Потом переехал из Ленинграда в Москву, отметил пятидесятилетие и вернулся из Одессы.
Все, кажется.
И тут позвонили, что для книжки нужна автобиография.
В смысле, подробная.
А у меня как раз был текст — написанный к собственному юбилею, что имел место за два года до того.
За два года — ничего не прибавилось.
Наоборот, зуб вырвал.
Короче.
Дважды двадцать пять. Десять пятилеток. Восемнадцать тыщ двести шестьдесят три дня. С учетом високосных. Часы считать уже совсем глупо. Поэтому сосчитал. — 437712 часов. Плюс двадцать минут. Уже двадцать одна.
Теперь подробнее.
Родился в Ташкенте. Потом из Ленинграда переехал в Москву. Откуда прилетел в Одессу, чтобы отметить. Вот, собственно.
Теперь более подробно.
Родился в апреле, вернулся из Одессы и опять там оказался. В промежутках переезжал, менял и ремонтировал. Родился, переехал, женился, поменял, отремонтировал, развелся, женился, отремонтировал, поменял… И буду менять и ремонтировать уже, видимо, до последнего переезда на окончательную квартиру.
Теперь подробно.
Родился в апреле, потом не помню, потом апрель в Одессе, мне тридцать. Все мои круглые праздники почему-то в Одессе. Все мои праздники в Одессе почему-то с нулем на конце.
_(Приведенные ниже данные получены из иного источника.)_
(** X24: whatever [StopProcess], [RestartProcess], [StopAll],
    [cascadeFailure] or [monitor] return on a well formed manager, it is a
    well formed manager again: none of them changes the graph or the
    catalog, adds or removes a process, or changes the name or the catalog
    entry of one. *)
Theorem operations_stay_well_formed (rangeKeys : gset string -> list string)
    (w w' : World) (pow : float -> float -> float) (rnd : float) (cancelled : bool)
    (name : string) (pm pm' : ProcessManager) :
  well_formed rangeKeys pm ->
  (exists err, StopProcess w name pm = Return err pm' \/
               RestartProcess w name pm = Return err pm' \/
               StopAll w rangeKeys pm = Return err pm') \/
  cascadeFailure w name pm = Return tt pm' \/
  monitor w w' pow rnd cancelled name pm = Return tt pm' ->
  well_formed rangeKeys pm' /\ mgraph pm' = mgraph pm /\ mconfig pm' = mconfig pm /\
  dom (processes pm') = dom (processes pm).
Proof.
  intros Hwf Hrun.
  assert (same_shape pm pm') as Hs.
  { destruct Hrun as [(err & [H|[H|H]])|[H|H]].
    - exact (keeps_shape_run _ _ _ _ (shape_StopProcess w ∅ name) H).
    - exact (keeps_shape_run _ _ _ _ (shape_RestartProcess w ∅ name) H).
    - exact (keeps_shape_run _ _ _ _ (shape_StopAll w rangeKeys ∅) H).
    - exact (keeps_shape_run _ _ _ _ (shape_cascadeFailure w ∅ name) H).
    - exact (keeps_shape_run _ _ _ _ (shape_monitor w w' pow rnd cancelled ∅ name) H). }
  split; [by eapply well_formed_shape|]. split; [apply Hs|]. split; [apply Hs|].
  by apply same_shape_dom.
Qed.
(** X12. On a state of alternating play on which the side to move has no
    line to finish and the opponent holds two cells of some line whose
    third cell the side to move does not hold, [avarage_ai_cortex] returns a
    free cell of such a line, whatever [rand()] gives: it blocks. *)
Theorem block_when_threatened (starter : Actor) (st : GameState) (goal : Vec2)
  (rand_a rand_b i : Z) :
  reachable_from starter st -> 0 <= rand_a -> 0 <= i < 8 ->
  let t := get_move_print_triplet (board st) in
  let mine := actor_moves (turn st) t in
  let theirs := actor_moves (opponent_actor (turn st)) t in
  (forall k, 0 <= k < 8 -> finishing_line mine theirs k = false) ->
  move_print_count (Z.land theirs (match_move_print i)) = 2 ->
  Z.land mine (match_move_print i) = 0 ->
  let goal' := avarage_ai_cortex st goal rand_a rand_b in
  in_range goal'
  /\ game_board_cell (board st) goal' = FREE_MOVE
  /\ exists j,
       0 <= j < 8
       /\ move_print_count (Z.land theirs (match_move_print j)) = 2
       /\ Z.land mine (match_move_print j) = 0
       /\ move_print_inspec (match_move_print j) goal' = true.
Proof.
  intros Hreach Hrand Hi t mine theirs Hnone Hcount Hclear.
  apply reachable_consistent in Hreach.
  assert (existsb (finishing_line mine theirs) (upto 8) = false) as Hmine.
  { destruct (existsb (finishing_line mine theirs) (upto 8)) eqn:E; [|reflexivity].
    apply existsb_exists in E. destruct E as (k & Hk & Hf).
    apply upto_In in Hk. rewrite Hnone in Hf by (cbn in Hk; lia). discriminate. }
  assert (existsb (finishing_line theirs mine) (upto 8) = true) as Htheirs.
  { apply existsb_exists. exists i. split.
    - apply upto_In. cbn. lia.
    - apply finishing_line_spec. auto. }
  pose proof (check_all_boards _ block_check_all (board st)) as Hok.
  cbv beta in Hok. apply andb_true_iff in Hok.
  assert (block_check mine theirs (board st) (turn st) = true) as Hcheck.
  { subst mine theirs t.
    destruct (consistent_turn _ _ Hreach) as [-> | ->];
      cbn [actor_moves opponent_actor]; [exact (proj1 Hok) | exact (proj2 Hok)]. }
  destruct (block_check_spec _ _ _ _ Hcheck Hmine Htheirs)
    as (Hmoves & opts & Hchoice & Hlen & Hall).
  assert (moves st <> 0) as Hm.
  { destruct Hreach as (_ & _ & _ & Hm & _). rewrite Hm. exact Hmoves. }
  pose proof (cortex_choice_goal (board st) (turn st) goal) as Hg.
  rewrite Hchoice in Hg. intros goal'. subst goal'.
  rewrite (cortex_unfold _ _ _ _ Hm), Hg.
  destruct (Hall _ (pick_in_options opts rand_a Hlen Hrand)) as [Hfree Hline].
  apply free_cell_spec in Hfree. split; [apply Hfree|]. split; [apply Hfree|].
  unfold on_threat_line in Hline. apply existsb_exists in Hline.
  destruct Hline as (j & Hj & Hline). apply upto_In in Hj.
  apply andb_true_iff in Hline. destruct Hline as [Hfin Hon].
  apply finishing_line_spec in Hfin.
  exists j. split; [cbn in Hj; lia|]. tauto.
Qed.
(* ===== verification/KList.v ===== *)
(** lib/kernel/list.c, lib/kernel/list.h: intrusive doubly linked lists.

    The store [heap] maps the address of a [struct list_elem] to its two
    links; a [struct list] is the pair of the addresses of its [head] and
    [tail] members.  Every routine of list.c is translated to the loads and
    stores it performs, in its order.  [dll h l xs] says that the store [h]
    holds at [l] a well-formed list whose interior elements are, front to
    back, [xs]; the theorems show what each routine does to [xs], so that the
    clients (ready queue, semaphore waiters, LRU list, hash buckets, open
    inodes) can be modelled with sequences of addresses.

    Traversals carry fuel.  It is [S (size h)]: the elements of a list are
    distinct cells of the store, so that many steps always reach the tail. *)

From S2P Require Import Prelude.

(** * Data *)

Record list_elem := mk_list_elem { prev : Z; next : Z }.

(** [struct list]: the addresses of its two header elements. *)
Record klist := mk_klist { head : Z; tail : Z }.

Abbreviation heap := (gmap Z list_elem).

Definition NULL : Z := 0.

Definition load (a : Z) : M heap list_elem := λ h,
  match h !! a with Some e => Ok (e, h) | None => Err Fault end.

Definition store (a : Z) (e : list_elem) : M heap unit := λ h,
  match h !! a with Some _ => Ok (tt, <[a := e]> h) | None => Err Fault end.

(** [a->prev = v] and [a->next = v] *)
Definition store_prev (a v : Z) : M heap unit :=
  e ← load a; store a (mk_list_elem v (next e)).
Definition store_next (a v : Z) : M heap unit :=
  e ← load a; store a (mk_list_elem (prev e) v).

Definition load_prev (a : Z) : M heap Z := e ← load a; mret (prev e).
Definition load_next (a : Z) : M heap Z := e ← load a; mret (next e).

Definition with_fuel {A} (f : nat → M heap A) : M heap A := λ h, f (S (size h)) h.

(** * The routines of list.c *)

Definition is_head (elem : Z) : M heap bool :=
  if elem =? NULL then mret false else
  e ← load elem; mret ((prev e =? NULL) && negb (next e =? NULL)).

Definition is_interior (elem : Z) : M heap bool :=
  if elem =? NULL then mret false else
  e ← load elem; mret (negb (prev e =? NULL) && negb (next e =? NULL)).

Definition is_tail (elem : Z) : M heap bool :=
  if elem =? NULL then mret false else
  e ← load elem; mret (negb (prev e =? NULL) && (next e =? NULL)).

(** [a || b] on tests that read the store *)
Definition orelse (a b : M heap bool) : M heap bool :=
  r ← a; if (r : bool) then mret true else b.

Definition list_init (l : klist) : M heap unit :=
  store_prev (head l) NULL;;
  store_next (head l) (tail l);;
  store_prev (tail l) (head l);;
  store_next (tail l) NULL.

Definition list_begin (l : klist) : M heap Z := load_next (head l).

Definition list_next (elem : Z) : M heap Z :=
  c ← orelse (is_head elem) (is_interior elem); assert c;;
  load_next elem.

Definition list_end (l : klist) : Z := tail l.

Definition list_rbegin (l : klist) : M heap Z := load_prev (tail l).

Definition list_prev (elem : Z) : M heap Z :=
  c ← orelse (is_interior elem) (is_tail elem); assert c;;
  load_prev elem.

Definition list_rend (l : klist) : Z := head l.
Definition list_head (l : klist) : Z := head l.
Definition list_tail (l : klist) : Z := tail l.

Definition list_insert (before elem : Z) : M heap unit :=
  c ← orelse (is_interior before) (is_tail before); assert c;;
  assert (negb (elem =? NULL));;
  bp ← load_prev before; store_prev elem bp;;
  store_next elem before;;
  bp ← load_prev before; store_next bp elem;;
  store_prev before elem.

Definition list_splice (before first last : Z) : M heap unit :=
  c ← orelse (is_interior before) (is_tail before); assert c;;
  if first =? last then mret tt else
  last ← list_prev last;
  c ← is_interior first; assert c;;
  c ← is_interior last; assert c;;
  fp ← load_prev first; ln ← load_next last; store_next fp ln;;
  ln ← load_next last; fp ← load_prev first; store_prev ln fp;;
  bp ← load_prev before; store_prev first bp;;
  store_next last before;;
  bp ← load_prev before; store_next bp first;;
  store_prev before last.

Definition list_push_front (l : klist) (elem : Z) : M heap unit :=
  b ← list_begin l; list_insert b elem.

Definition list_push_back (l : klist) (elem : Z) : M heap unit :=
  list_insert (list_end l) elem.

Definition list_remove (elem : Z) : M heap Z :=
  c ← is_interior elem; assert c;;
  p ← load_prev elem; n ← load_next elem; store_next p n;;
  n ← load_next elem; p ← load_prev elem; store_prev n p;;
  load_next elem.

Definition list_empty (l : klist) : M heap bool :=
  b ← list_begin l; mret (b =? list_end l).

Definition list_front (l : klist) : M heap Z :=
  e ← list_empty l; assert (negb e);; load_next (head l).

Definition list_back (l : klist) : M heap Z :=
  e ← list_empty l; assert (negb e);; load_prev (tail l).

Definition list_pop_front (l : klist) : M heap Z :=
  front ← list_front l; list_remove front;; mret front.

Definition list_pop_back (l : klist) : M heap Z :=
  back ← list_back l; list_remove back;; mret back.

(** [for (e = list_begin (list); e != list_end (list); e = list_next (e)) cnt++;] *)
Fixpoint list_size_loop (fuel : nat) (l : klist) (e cnt : Z) : M heap Z :=
  match fuel with
  | O => fail NoFuel
  | S fuel =>
      if e =? list_end l then mret cnt else
      e' ← list_next e; list_size_loop fuel l e' (u32 (cnt + 1))
  end.

Definition list_size (l : klist) : M heap Z :=
  with_fuel (λ fuel, e ← list_begin l; list_size_loop fuel l e 0).

(** [swap (&a->prev, &a->next)] *)
Definition swap_links (a : Z) : M heap unit :=
  t ← load_prev a; n ← load_next a; store_prev a n;; store_next a t.

Fixpoint list_reverse_loop (fuel : nat) (l : klist) (e : Z) : M heap unit :=
  match fuel with
  | O => fail NoFuel
  | S fuel =>
      if e =? list_end l then mret tt else
      swap_links e;;
      e' ← load_prev e; list_reverse_loop fuel l e'
  end.

Definition list_reverse (l : klist) : M heap unit :=
  em ← list_empty l;
  if (em : bool) then mret tt else
  with_fuel (λ fuel, e ← list_begin l; list_reverse_loop fuel l e);;
  (* swap (&list->head.next, &list->tail.prev) *)
  t ← load_next (head l); p ← load_prev (tail l);
  store_next (head l) p;; store_prev (tail l) t;;
  (* swap (&list->head.next->prev, &list->tail.prev->next) *)
  a ← load_next (head l); b ← load_prev (tail l);
  t ← load_prev a; n ← load_next b;
  store_prev a n;; store_next b t.

(** The routines below take the client's comparison.  It reads the structures
    the elements are embedded in, which no list routine writes. *)
Section ordered.
Variable less : Z → Z → bool.

(** [while ((a = list_next (a)) != b) if (less (a, list_prev (a))) return false;] *)
Fixpoint is_sorted_loop (fuel : nat) (a b : Z) : M heap bool :=
  match fuel with
  | O => fail NoFuel
  | S fuel =>
      a ← list_next a;
      if a =? b then mret true else
      p ← list_prev a;
      if less a p then mret false else is_sorted_loop fuel a b
  end.

Definition is_sorted (a b : Z) : M heap bool :=
  if negb (a =? b) then with_fuel (λ fuel, is_sorted_loop fuel a b)
  else mret true.

(** [do a = list_next (a); while (a != b && !less (a, list_prev (a)));] *)
Fixpoint find_end_of_run_loop (fuel : nat) (a b : Z) : M heap Z :=
  match fuel with
  | O => fail NoFuel
  | S fuel =>
      a ← list_next a;
      if a =? b then mret a else
      p ← list_prev a;
      if less a p then mret a else find_end_of_run_loop fuel a b
  end.

Definition find_end_of_run (a b : Z) : M heap Z :=
  assert (negb (a =? NULL));; assert (negb (b =? NULL));;
  assert (negb (a =? b));;
  with_fuel (λ fuel, find_end_of_run_loop fuel a b).

Fixpoint inplace_merge_loop (fuel : nat) (a0 a1b0 b1 : Z) : M heap unit :=
  match fuel with
  | O => fail NoFuel
  | S fuel =>
      if negb (a0 =? a1b0) && negb (a1b0 =? b1) then
        if negb (less a1b0 a0) then
          a0' ← list_next a0; inplace_merge_loop fuel a0' a1b0 b1
        else
          a1b0' ← list_next a1b0;
          p ← list_prev a1b0';
          list_splice a0 p a1b0';;
          inplace_merge_loop fuel a0 a1b0' b1
      else mret tt
  end.

Definition inplace_merge (a0 a1b0 b1 : Z) : M heap unit :=
  assert (negb (a0 =? NULL));; assert (negb (a1b0 =? NULL));;
  assert (negb (b1 =? NULL));;
  c ← is_sorted a0 a1b0; assert c;;
  c ← is_sorted a1b0 b1; assert c;;
  with_fuel (λ fuel, inplace_merge_loop fuel a0 a1b0 b1).

(** one pass of [list_sort]: the inner [for] loop; returns [output_run_cnt] *)
Fixpoint list_sort_pass (fuel : nat) (l : klist) (a0 : Z) (cnt : Z) : M heap Z :=
  match fuel with
  | O => fail NoFuel
  | S fuel =>
      if a0 =? list_end l then mret cnt else
      let cnt := u32 (cnt + 1) in
      a1b0 ← find_end_of_run a0 (list_end l);
      if a1b0 =? list_end l then mret cnt else
      b1 ← find_end_of_run a1b0 (list_end l);
      inplace_merge a0 a1b0 b1;;
      list_sort_pass fuel l b1 cnt
  end.

Fixpoint list_sort_loop (fuel : nat) (l : klist) : M heap unit :=
  match fuel with
  | O => fail NoFuel
  | S fuel =>
      output_run_cnt ← with_fuel (λ n, a0 ← list_begin l; list_sort_pass n l a0 0);
      if 1 <? output_run_cnt then list_sort_loop fuel l else mret tt
  end.

Definition list_sort (l : klist) : M heap unit :=
  with_fuel (λ fuel, list_sort_loop fuel l);;
  b ← list_begin l;
  c ← is_sorted b (list_end l); assert c.

Fixpoint list_insert_ordered_loop (fuel : nat) (l : klist) (elem e : Z) : M heap Z :=
  match fuel with
  | O => fail NoFuel
  | S fuel =>
      if e =? list_end l then mret e else
      if less elem e then mret e else
      e' ← list_next e; list_insert_ordered_loop fuel l elem e'
  end.

Definition list_insert_ordered (l : klist) (elem : Z) : M heap unit :=
  assert (negb (elem =? NULL));;
  e ← with_fuel (λ fuel, b ← list_begin l; list_insert_ordered_loop fuel l elem b);
  list_insert e elem.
Двадцать лет назад та одесситочка была с такими бедрами, что казалась умной. Мама простила мне мое тридцатилетие года через три.
Папа еще был. Печени еще не было.
Хотя уже открыл всемирный закон Мишина. «С возрастом число органов в организме возрастает».
Сейчас тело ими просто битком набито.
Потом, помню, зима, потом апрель, мне — сорок.
Но не в Одессе, значит, сорока не было.
Потом, вроде, сценарий, потом, вроде, книжка, потом, вроде, Райкин…
Потом, вроде, институт. Или нет, потом «Золотой теленок». В смысле, премия. Или «Золотой Остап»? Не помню. Помню, что банкет. Банкет помню хорошо, после банкета плохо — печень уже была. Потом опять зима, потом в Одессе опять оказались одесситки.
У нас была любовь втроем она, я и печень. Как Маяковский и Брики.
Утром она, кажется, ушла к другому, кажется, к мужу. Мы с печенью несли ее чемодан. Потом не помню. Потом и вспоминать не хочу. И вот опять апрель, опять в Одессе. Дочь еще маленькая, сын уже большой. Жена — не в курсе. Печень ушла к другому.
Таков итог
А в перспективе — зима, о чем помню с каждым днем все подробнее.
Но это все-таки еще немножко потом. А пока еще — ~ тут на том же месте.
Между прошлым и будущим.
Где и встречаемся.
(Из книги «994 избранные страницы»,1999)
Перечитал еще три года спустя. В апреле, кстати.
Сын — с бородой. Дочь — звонит по телефону…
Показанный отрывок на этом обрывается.